• **Work required**: There is a line below that contains "mkState (player s) (enemy s) (obstacles s) (particles s) v". Please reproduce it and all following lines exactly, through the final one.

*** Opening of Records for this task ***

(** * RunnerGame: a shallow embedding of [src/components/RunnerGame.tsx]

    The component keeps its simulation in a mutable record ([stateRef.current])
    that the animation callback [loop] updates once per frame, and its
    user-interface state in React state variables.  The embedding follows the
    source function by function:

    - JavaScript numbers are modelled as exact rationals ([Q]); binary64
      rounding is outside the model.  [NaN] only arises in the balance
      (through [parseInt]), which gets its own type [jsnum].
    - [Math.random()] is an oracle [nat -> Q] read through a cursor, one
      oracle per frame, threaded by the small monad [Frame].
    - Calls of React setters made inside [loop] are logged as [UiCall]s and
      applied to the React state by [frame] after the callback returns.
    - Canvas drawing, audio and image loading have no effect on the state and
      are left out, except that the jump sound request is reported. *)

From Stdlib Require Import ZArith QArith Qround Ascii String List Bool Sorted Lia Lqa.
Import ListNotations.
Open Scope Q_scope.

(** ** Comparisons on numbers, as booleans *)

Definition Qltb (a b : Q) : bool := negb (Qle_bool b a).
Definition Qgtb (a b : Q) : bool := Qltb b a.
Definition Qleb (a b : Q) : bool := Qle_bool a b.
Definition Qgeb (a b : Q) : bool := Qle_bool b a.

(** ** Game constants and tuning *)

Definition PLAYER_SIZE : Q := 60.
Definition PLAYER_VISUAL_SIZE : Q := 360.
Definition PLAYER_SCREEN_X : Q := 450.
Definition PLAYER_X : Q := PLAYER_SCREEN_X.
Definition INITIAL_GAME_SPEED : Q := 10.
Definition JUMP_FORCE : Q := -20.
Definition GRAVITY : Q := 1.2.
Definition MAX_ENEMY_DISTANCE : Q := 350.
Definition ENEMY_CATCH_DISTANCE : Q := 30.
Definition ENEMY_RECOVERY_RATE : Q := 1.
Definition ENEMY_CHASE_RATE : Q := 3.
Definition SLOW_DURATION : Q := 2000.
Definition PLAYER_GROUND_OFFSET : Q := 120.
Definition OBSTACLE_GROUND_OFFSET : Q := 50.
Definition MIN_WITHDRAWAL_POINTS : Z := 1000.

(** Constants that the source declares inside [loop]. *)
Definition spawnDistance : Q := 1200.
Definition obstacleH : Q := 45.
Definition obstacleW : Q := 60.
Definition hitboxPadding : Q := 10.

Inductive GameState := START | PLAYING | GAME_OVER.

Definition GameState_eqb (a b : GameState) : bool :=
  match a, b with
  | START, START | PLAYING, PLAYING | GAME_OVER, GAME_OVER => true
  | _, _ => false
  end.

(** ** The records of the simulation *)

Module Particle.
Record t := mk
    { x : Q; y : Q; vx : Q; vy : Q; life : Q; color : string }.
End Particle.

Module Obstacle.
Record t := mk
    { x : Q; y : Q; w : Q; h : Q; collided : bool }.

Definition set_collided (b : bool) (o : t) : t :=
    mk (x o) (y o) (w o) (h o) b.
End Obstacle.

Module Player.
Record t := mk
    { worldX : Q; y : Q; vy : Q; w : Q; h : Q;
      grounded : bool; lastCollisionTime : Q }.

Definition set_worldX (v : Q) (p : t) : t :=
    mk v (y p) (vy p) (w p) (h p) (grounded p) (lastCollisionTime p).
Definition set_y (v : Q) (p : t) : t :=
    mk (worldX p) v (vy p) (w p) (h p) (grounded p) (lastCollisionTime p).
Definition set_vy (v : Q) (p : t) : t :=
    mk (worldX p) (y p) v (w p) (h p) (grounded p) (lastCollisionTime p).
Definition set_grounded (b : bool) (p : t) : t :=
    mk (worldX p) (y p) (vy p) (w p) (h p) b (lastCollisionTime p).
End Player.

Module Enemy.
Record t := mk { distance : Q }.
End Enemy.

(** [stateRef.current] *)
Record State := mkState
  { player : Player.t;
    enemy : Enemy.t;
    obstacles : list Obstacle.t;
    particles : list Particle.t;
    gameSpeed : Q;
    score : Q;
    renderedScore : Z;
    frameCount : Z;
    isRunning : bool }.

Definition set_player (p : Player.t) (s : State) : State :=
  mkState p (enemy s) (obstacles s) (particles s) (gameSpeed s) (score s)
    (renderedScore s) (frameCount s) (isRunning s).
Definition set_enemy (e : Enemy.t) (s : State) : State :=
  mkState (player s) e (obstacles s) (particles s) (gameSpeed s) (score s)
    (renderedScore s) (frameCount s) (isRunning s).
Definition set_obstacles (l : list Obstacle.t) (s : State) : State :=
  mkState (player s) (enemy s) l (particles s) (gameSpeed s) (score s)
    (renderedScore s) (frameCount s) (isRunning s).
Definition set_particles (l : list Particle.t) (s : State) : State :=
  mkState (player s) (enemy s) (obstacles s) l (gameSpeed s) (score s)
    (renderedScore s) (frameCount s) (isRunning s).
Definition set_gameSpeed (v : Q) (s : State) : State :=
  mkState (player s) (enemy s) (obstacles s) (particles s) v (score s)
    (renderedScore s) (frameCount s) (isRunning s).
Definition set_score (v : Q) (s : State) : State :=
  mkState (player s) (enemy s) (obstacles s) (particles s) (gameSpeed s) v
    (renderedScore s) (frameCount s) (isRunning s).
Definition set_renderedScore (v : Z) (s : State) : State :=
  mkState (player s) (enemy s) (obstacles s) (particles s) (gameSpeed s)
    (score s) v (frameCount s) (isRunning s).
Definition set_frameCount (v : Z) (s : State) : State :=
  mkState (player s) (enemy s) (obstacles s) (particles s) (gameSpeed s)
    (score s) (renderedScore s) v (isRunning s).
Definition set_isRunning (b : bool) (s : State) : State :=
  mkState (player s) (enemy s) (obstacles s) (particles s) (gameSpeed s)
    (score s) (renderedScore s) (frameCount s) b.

*** Close of Records for this task ***

• **Worked solution**:
  mkState (player s) (enemy s) (obstacles s) (particles s) v (score s)
    (renderedScore s) (frameCount s) (isRunning s).
Definition set_score (v : Q) (s : State) : State :=
  mkState (player s) (enemy s) (obstacles s) (particles s) (gameSpeed s) v
    (renderedScore s) (frameCount s) (isRunning s).
Definition set_renderedScore (v : Z) (s : State) : State :=
  mkState (player s) (enemy s) (obstacles s) (particles s) (gameSpeed s)
    (score s) v (frameCount s) (isRunning s).
Definition set_frameCount (v : Z) (s : State) : State :=
  mkState (player s) (enemy s) (obstacles s) (particles s) (gameSpeed s)
    (score s) (renderedScore s) v (isRunning s).
Definition set_isRunning (b : bool) (s : State) : State :=
  mkState (player s) (enemy s) (obstacles s) (particles s) (gameSpeed s)
    (score s) (renderedScore s) (frameCount s) b.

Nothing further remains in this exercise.